(Stored data)
Definition t32_rev (op32 : Z) : emitter unit :=
  let rd := (op32 >>> 8) &&& 0xf in
  let rn := (op32 >>> 16) &&& 0xf in
  let rm := op32 &&& 0xf in
  let xrd := arm2x86_map_register_arm32 rd in
  let xrn := arm2x86_map_register_arm32 rn in
  rex 1 0 0 (xrn >>> 3) ;;
  emit_byte 0x0f ;;
  emit_byte (0xc8 ||| (xrn &&& 7)) ;;
  mov_r64_r64 xrd xrn.

Definition t32_rev16 (op32 : Z) : emitter unit :=
  let rd := (op32 >>> 8) &&& 0xf in
  let rn := (op32 >>> 16) &&& 0xf in
  let rm := op32 &&& 0xf in
  let xrd := arm2x86_map_register_arm32 rd in
  let xrn := arm2x86_map_register_arm32 rn in
  mov_r64_r64 xrd xrn ;;
  emit_byte 0x50 ;;
  rex 1 0 0 (xrd >>> 3) ;;
  emit_byte 0xc1 ;; emit_byte 0xe8 ;; emit_byte 0x08 ;;
  rex 1 0 0 (xrd >>> 3) ;;
  emit_byte 0x48 ;; emit_byte 0x81 ;; emit_byte (0xe0 ||| (xrd &&& 7)) ;;
  emit_byte 0xff ;; emit_byte 0x00 ;; emit_byte 0xff ;; emit_byte 0x00 ;;
  emit_byte 0x58 ;;
  rex 1 0 0 (xrd >>> 3) ;;
  emit_byte 0xc1 ;; emit_byte 0xe0 ;; emit_byte 0x08 ;;
  rex 1 0 0 (xrd >>> 3) ;;
  emit_byte 0x48 ;; emit_byte 0x81 ;; emit_byte (0xe0 ||| (xrd &&& 7)) ;;
  emit_byte 0x00 ;; emit_byte 0xff ;; emit_byte 0x00 ;; emit_byte 0xff.

Definition t32_revsh (op32 : Z) : emitter unit :=
  let rd := (op32 >>> 8) &&& 0xf in
  let rn := (op32 >>> 16) &&& 0xf in
  let rm := op32 &&& 0xf in
  let xrd := arm2x86_map_register_arm32 rd in
  let xrn := arm2x86_map_register_arm32 rn in
  mov_r64_r64 xrd xrn ;;
  rex_r xrd xrn ;;
  emit_byte 0xc1 ;;
  modrm 3 4 (xrd &&& 7) ;;
  emit_byte 8 ;;
  rex 1 0 (xrd >>> 3) (xrd >>> 3) ;;
  emit_byte 0x0f ;;
  emit_byte 0xbf ;;
  modrm 3 (xrd &&& 7) (xrd &&& 7).

Definition t32_ssat (op32 : Z) : emitter unit :=
  let rd := (op32 >>> 8) &&& 0xf in
  let rn := (op32 >>> 16) &&& 0xf in
  let sat_imm := ((op32 >>> 16) &&& 0x1f) + 1 in
  let xrd := arm2x86_map_register_arm32 rd in
  let xrn := arm2x86_map_register_arm32 rn in
  let max_val := 1 <<< (sat_imm - 1) - 1 in
  let min_val := - (1 <<< (sat_imm - 1)) in
  mov_r64_r64 xrd xrn ;;
  rex_rm 1 xrd ;;
  emit_byte 0x81 ;;
  modrm 3 7 (xrd &&& 7) ;;
  emit_imm32 max_val ;;
  rex_rm 1 11 ;;
  emit_byte (0xb8 ||| (11 &&& 7)) ;;
  emit_imm32 max_val ;;
  rex_r 11 xrd ;;
  emit_byte 0x0f ;;
  emit_byte 0x4f ;;
  modrm 3 (11 &&& 7) (xrd &&& 7) ;;
  mov_r64_r64 xrd 11 ;;
  rex_rm 1 xrd ;;
  emit_byte 0x81 ;;
  modrm 3 7 (xrd &&& 7) ;;
  emit_imm32 min_val ;;
  rex_rm 1 11 ;;
  emit_byte (0xb8 ||| (11 &&& 7)) ;;
  emit_imm32 min_val ;;
  rex_r 11 xrd ;;
  emit_byte 0x0f ;;
  emit_byte 0x4c ;;
  modrm 3 (11 &&& 7) (xrd &&& 7) ;;
  mov_r64_r64 xrd 11.

Definition t32_usat (op32 : Z) : emitter unit :=
  let rd := (op32 >>> 8) &&& 0xf in
  let rn := (op32 >>> 16) &&& 0xf in
  let sat_imm := ((op32 >>> 16) &&& 0x1f) + 1 in
  let xrd := arm2x86_map_register_arm32 rd in
  let xrn := arm2x86_map_register_arm32 rn in
  mov_r64_r64 xrd xrn ;;
  rex_rm 0 xrd ;;
  emit_byte 0xf7 ;;
  modrm 3 0 (xrd &&& 7) ;;
  emit_byte 0x00 ;; emit_byte 0x00 ;; emit_byte 0x00 ;; emit_byte 0x00 ;;
  emit_byte 0x80 ;; emit_byte 0x00 ;; emit_byte 0x00 ;; emit_byte 0x00 ;;
  emit_byte (0xb8 ||| (xrd &&& 7)) ;;
  emit_imm32 0 ;;
  let max_val := u64 (1 <<< sat_imm - 1) in
  rex_rm 1 xrd ;;
  emit_byte 0x81 ;;
  modrm 3 7 (xrd &&& 7) ;;
  emit_imm32 (s32 max_val) ;;
  rex_rm 1 11 ;;
  emit_byte (0xb8 ||| (11 &&& 7)) ;;
  emit_imm32 (s32 max_val) ;;
  rex_r 11 xrd ;;
  emit_byte 0x0f ;;
  emit_byte 0x46 ;;
  modrm 3 (11 &&& 7) (xrd &&& 7) ;;
  mov_r64_r64 xrd 11.

(** ** The cascade and the block loop *)

(** Computations over the IT state and the bytes written. *)
Definition thumb (A : Type) : Type := it_state -> list Z -> A * it_state * list Z.

#[export] Instance thumb_ret : MRet thumb := fun A a s b => (a, s, b).
#[export] Instance thumb_bind : MBind thumb :=
  fun A B f m s b => let '(a, s, b) := m s b in f a s b.

Definition lift {A} (m : emitter A) : thumb A := fun s b => let '(a, b) := m b in (a, s, b).
Definition put_it (s : it_state) : thumb unit := fun _ b => (tt, s, b).
Definition modify_it (f : it_state -> it_state) : thumb unit := fun s b => (tt, f s, b).

Definition t32_it_state (op32 : Z) : it_state :=
  let firstcond := (op32 >>> 12) &&& 0x0F in
  let mask := op32 &&& 0x0F in
  init_it_block firstcond mask.

Section Thumb.
Context (undefined_shift : Z -> Z -> Z).

Definition translate_thumb32 (op32 : Z) : thumb Z :=
  if (op32 &&& 0xfe800000) =? 0xf8800000 then lift (t32_str_imm op32) ;; mret 4
  else if (op32 &&& 0xfe800000) =? 0xf8000000 then lift (t32_ldr_imm op32) ;; mret 4
  else if (op32 &&& 0xf800d000) =? 0xf0009000 then lift (t32_b op32) ;; mret 4
  else if (op32 &&& 0xfff00000) =? 0xeb000000 then lift (t32_add_reg op32) ;; mret 4
  else if (op32 &&& 0xfff00000) =? 0xeba00000 then lift (t32_sub_reg op32) ;; mret 4
  else if (op32 &&& 0xfff00000) =? 0xea400000 then lift (t32_mov_reg op32) ;; mret 4
  else if (op32 &&& 0xfff00000) =? 0xebb00000 then lift (t32_cmp_reg op32) ;; mret 4
  else if ((op32 &&& 0xfff00000) =? 0xf0000000) && ((op32 &&& 0x000f0000) =? 0x00000000) then lift (t32_and_reg op32) ;; mret 4
  else if (op32 &&& 0xfff00000) =? 0xf0400000 then lift (t32_orr_reg op32) ;; mret 4
  else if (op32 &&& 0xfff00000) =? 0xf0800000 then lift (t32_eor_reg op32) ;; mret 4
  else if (op32 &&& 0xff100000) =? 0xf1100000 then lift (t32_cbz op32) ;; mret 4
  else if (op32 &&& 0xfff000f0) =? 0xeb400050 then lift (t32_adc op32) ;; mret 4
  else if (op32 &&& 0xfff000f0) =? 0xee400050 then lift (t32_sbc op32) ;; mret 4
  else if (op32 &&& 0xfbf08000) =? 0xf2400000 then lift (t32_movw op32) ;; mret 4
  else if (op32 &&& 0xfbf08000) =? 0xf2c00000 then lift (t32_movt op32) ;; mret 4
  else if (op32 &&& 0xfbf08000) =? 0xf2000000 then lift (t32_addw op32) ;; mret 4
  else if (op32 &&& 0xfbf08000) =? 0xf2a00000 then lift (t32_subw op32) ;; mret 4
  else if (op32 &&& 0xfff00000) =? 0xe8500000 then lift (t32_ldrd op32) ;; mret 4
  else if (op32 &&& 0xfff00000) =? 0xe8000000 then lift (t32_strd op32) ;; mret 4
  else if (op32 &&& 0xfff00000) =? 0xe8900000 then lift (t32_ldmia op32) ;; mret 4
  else if (op32 &&& 0xfff00000) =? 0xe8800000 then lift (t32_stmia op32) ;; mret 4
  else if (op32 &&& 0xff00ff00) =? 0xbf000000 then
    put_it (t32_it_state op32) ;; lift (emit_byte 0x90) ;; mret 4
  else if (op32 &&& 0xfff000ff) =? 0x47800000 then lift (t32_blx op32) ;; mret 4
  else if (op32 &&& 0xffe00010) =? 0xf3400000 then lift (t32_bfi op32) ;; mret 4
  else if (op32 &&& 0xffe0001f) =? 0xf360001f then lift (t32_bfc op32) ;; mret 4
  else if (op32 &&& 0xffff0010) =? 0xf3500000 then lift (t32_sbfx op32) ;; mret 4
  else if (op32 &&& 0xffff0010) =? 0xf3700000 then lift (t32_ubfx undefined_shift op32) ;; mret 4
  else if (op32 &&& 0xfff000ff) =? 0xfa8000f0 then lift (t32_rev op32) ;; mret 4
  else if (op32 &&& 0xfff000ff) =? 0xfa8000b0 then lift (t32_rev16 op32) ;; mret 4
  else if (op32 &&& 0xfff000ff) =? 0xfa800030 then lift (t32_revsh op32) ;; mret 4
  else if (op32 &&& 0xffe00010) =? 0xf3600000 then lift (t32_ssat op32) ;; mret 4
  else if (op32 &&& 0xffe00010) =? 0xf3e00000 then lift (t32_usat op32) ;; mret 4
  else lift (emit_byte 0x90) ;; mret 4.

YOUR ASSIGNMENT:
Your answer must be the lines above from the one containing "if (op32 &&& 0xfe800000) =? 0xf8800000" to the one containing "else if (op32 &&& 0xfff00000) =? 0xf0800000", both included, restated word for word.

COMPLETED TASK:
  if (op32 &&& 0xfe800000) =? 0xf8800000 then lift (t32_str_imm op32) ;; mret 4
  else if (op32 &&& 0xfe800000) =? 0xf8000000 then lift (t32_ldr_imm op32) ;; mret 4
  else if (op32 &&& 0xf800d000) =? 0xf0009000 then lift (t32_b op32) ;; mret 4
  else if (op32 &&& 0xfff00000) =? 0xeb000000 then lift (t32_add_reg op32) ;; mret 4
  else if (op32 &&& 0xfff00000) =? 0xeba00000 then lift (t32_sub_reg op32) ;; mret 4
  else if (op32 &&& 0xfff00000) =? 0xea400000 then lift (t32_mov_reg op32) ;; mret 4
  else if (op32 &&& 0xfff00000) =? 0xebb00000 then lift (t32_cmp_reg op32) ;; mret 4
  else if ((op32 &&& 0xfff00000) =? 0xf0000000) && ((op32 &&& 0x000f0000) =? 0x00000000) then lift (t32_and_reg op32) ;; mret 4
  else if (op32 &&& 0xfff00000) =? 0xf0400000 then lift (t32_orr_reg op32) ;; mret 4
  else if (op32 &&& 0xfff00000) =? 0xf0800000 then lift (t32_eor_reg op32) ;; mret 4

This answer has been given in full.